Abstract
In working on the mind-brain problem over the last few years, I have become disheartened on occasion and come to the conclusion that western man is uniquely equipped and situated so as to make that problem unsolvable, even though it may be a rather simple problem indeed. As a scientist, I would like to hold philosophers responsible for this state of affairs! However, the roots appear to lie deeper than mere verbal obfuscation. As Freud pointed out, the Copernican revolution, the Darwinian revolution, and finally the psychoanalytic revolution—the latter being more of a quelled insurrection—all comprised narcissistic injuries to man, who had seen himself variously as the center of the universe, distinct from other forms of life, and consciously determining his own behavior. Perhaps to understand the mind-brain problem, we have to give up further narcissistic notions—that we are the only conscious form of life, that the world actually 2 is as we perceive it to be, indeed that we are in any nontrivial way distinct from the rest of the natural world. Those of you who have read the brilliant and extraordinary books of Carlos Castaneda (1969, 1971, 1973, 1974) which describe his apprenticeship to a Yaqui Indian sorcerer, don Juan, will appreciate the tenacity with which we, reared in a western philosophical and scientific paradigm, hold onto these narcissistic notions. In this regard, I find that the mystical paradigm has much to offer, when considering the mind-brain puzzle.
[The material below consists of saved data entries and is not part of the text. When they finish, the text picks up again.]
Lemma stop_truthful c id code : truthful c -> truthful (recv_stop_sending c id code).
Proof.
  intros Ht. unfold recv_stop_sending. destruct (om_get id (send_streams c)) as [s |] eqn:E; [| done].
  case_match; [| by eapply truthful_quiet; [| exact Ht]].
  apply (truthful_stream c _ id (SendStream.reset s (unwrap_or (SendStream.reset_code s) code))); try done. apply stream_true_reset.
Qed.

Lemma frame_truthful c now pt f : truthful c -> truthful (handle_frame c now pt f).2.
Proof.
  intros Ht. assert (Hq : forall c', quiet c c' -> truthful c') by (intros; by eapply truthful_quiet).
  assert (Hs : forall c', send_streams c' = send_streams c -> sent_packets c' = sent_packets c -> early_data_buf c' = early_data_buf c -> truthful c').
  { intros c' E1 E2 E3. apply (truthful_step c); [done | done | rewrite E1; by left |]. intros store p g G1 G2 _. left. exists store. by rewrite <- E2. }
  destruct f; unfold handle_frame; try (by apply Hq).
  - by apply ack_truthful.
  - by apply stop_truthful.
  - apply Hq. unfold recv_crypto. destruct pt; try done;
      destruct (CryptoStream.recv _ _ _) as [[bytes |] s]; try done; simpl; destruct (read_hs _ _) as [[] t]; done.
  - unfold recv_stream. apply (truthful_quiet (touch_stream c id)); [| by apply touch_truthful].
    destruct (RecvStream.is_reset _); [done |]. destruct (RecvStream.recv _ _ _ _) as [[[] s] | []]; done.
  - by apply Hs.
  - by apply Hs.
  - apply Hq. unfold recv_path_response. repeat case_match; done.
  - apply Hq. by case_match.
  - apply Hq. case_match; [done |]. by case_match.
  - unfold recv_retire_connection_id. case_match; [done |]. case_match; [done |].
    destruct (LocalCidPool.handle_peer_retirement _ _) as [[x |] pool]; [| by apply Hq]. cbn [snd].
    eapply truthful_quiet; [apply issue_quiet | by apply Hq].
  - apply Hq. destruct dir; by case_match.
  - apply Hq. destruct dir; simpl; by case_match.
  - apply Hq. unfold recv_new_token. case_match; [done |]. by case_match.
  - apply Hq. unfold recv_datagram_frame. case_match; [done |]. case_match; [done |]. simpl. by case_match.
Qed.

#[local] Instance truthful_kept : PreOrder (fun a b : conn => truthful a -> truthful b).
Proof. split; [intros x; done | intros x y z; auto]. Qed.

Lemma datagram_truthful c now clock dg r : handle_datagram c now clock dg = Some r -> truthful c -> truthful r.2.2.
Proof.
  apply (handle_datagram_rel (fun a b => truthful a -> truthful b) (fun _ => True) (fun _ => True) (fun _ => True)); try done.
  - intros a b E. apply truthful_calm. split; [exact (f_equal (fun v => v.1.1.2) E) | exact (f_equal (fun v => v.1.2.1) E)].
  - intros a n pt f _. apply frame_truthful.
  - intros a k. apply pump_truthful.
  - intros *. by destruct r0.
Qed.

(** ** Lemmas: runs *)

#[export] Instance part_of_dec ct o d f : Decision (part_of ct o d f).
Proof. unfold part_of. apply _. Defined.

(** The application writes each stream's contents in order, with FIN at the end, and
    queues early data only once the handshake is complete, when it is an ordinary
    write; before that it would be sent in a 0-RTT packet. *)
Definition write_follows (c : conn) (e : event) : bool :=
  match e with
  | Call (CallSend id data fin) =>
      match om_get id (send_streams c) with
      | Some s => SendStream.is_reset s || bool_decide (part_of (contents id) (SendStream.final_size s) data fin)
      | None => true
      end
  | Call (CallEarlyData id data fin) =>
      handshake_complete c &&
      match om_get id (send_streams c) with
      | Some s => SendStream.is_reset s || bool_decide (part_of (contents id) (SendStream.final_size s) data fin)
      | None => bool_decide (part_of (contents id) 0 data fin)
      end
  | _ => true
  end.

Fixpoint run_follows (c : conn) (evs : list event) : bool :=
  match evs with [] => true | e :: evs => write_follows c e && run_follows (exec c e) evs end.

(** The frames of some packet sealed in the course of a run. *)
Definition sealed_in (c : conn) (evs : list event) (fs : list Frame) : Prop :=
  exists before e after, evs = before ++ e :: after /\ seals (fold_left exec before c) e fs.
#[local] Instance silently_preorder : PreOrder silently.
Proof. split; [intros c log; apply rtc_refl | intros a b c H1 H2 log; unfold reaches; by etransitivity; [apply H1 | apply H2]]. Qed.

Definition is_open (e : event (env := env)) : bool := match e with Call CallOpenBidi | Call CallOpenUni => true | _ => false end.
Definition is_read (e : event (env := env)) : bool := match e with Call (CallRead _) => true | _ => false end.

Lemma silently_event c e : is_open e = false -> is_read e = false -> admissible c e -> silently c (exec c e).
Proof.
  intros Ho Hr Ha log. apply rtc_once.
  assert (E : observe (c, log) e = (exec c e, log)) by (destruct e as [[] | | |]; done).
  rewrite <- E. apply obs_event; [done |]. by destruct e as [[] | | |].
Qed.

Lemma silently_flush rs c r sent c' : flush rs c = Some (r, (sent, c')) -> silently c c'.
Proof.
  revert c r sent. induction rs as [| x rs IH]; intros c r sent; [done |]. cbn [flush].
  pose proof (silently_event c (Transmit (at_ x) (wall x) []) eq_refl eq_refl I) as H. cbn [exec] in H.
  destruct (poll_transmit c (at_ x) (wall x) []) as [[addr |] [out c1]]; cbn [snd] in H; [| by intros [= _ _ <-]].
  destruct (length out =? 0)%nat; [by intros [= _ _ <-] |]. destruct (send_ok x); [| by intros [= _ _ <-]].
  destruct (flush rs c1) as [[r1 [s1 c2]] |] eqn:E; [| done]. intros [= _ _ <-]. etransitivity; [exact H | by eapply IH].
Qed.

Lemma silently_drain fuel d route : silently (dconn d) (dconn (drain_cid_loop fuel d route).1).
Proof.
  revert d route. induction fuel as [| fuel IH]; intros d route; [done |]. cbn [drain_cid_loop].
  pose proof (silently_event (dconn d) (Call CallPopCidEvent) eq_refl eq_refl I) as H. cbn [exec call] in H.
  destruct (pop_cid_event (dconn d)) as [[e |] c]; cbn [snd] in H; [| done]. etransitivity; [exact H |].
  match goal with |- silently _ (dconn (drain_cid_loop _ ?x ?r).1) => exact (IH x r) end.
Qed.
The opposite of a trivial truth is a falsehood. The opposite of a profound truth may well be another profound truth. —attributed’ to Niels Bohr
All around him were what other people called mirrors, which he called leaks. The entire wall which separated the lobby from the cocktail lounge was a leak ten feet high and thirty feet long. There was another leak on the cigarette machine and yet another on the candy machine. And when Trout looked through them to see what was going on in the other universe, he saw a red-eyed, filthy old creature who was barefoot, who had his pants rolled up to his knees. —Kurt Vonnegut, Jr. (1973, p. 229)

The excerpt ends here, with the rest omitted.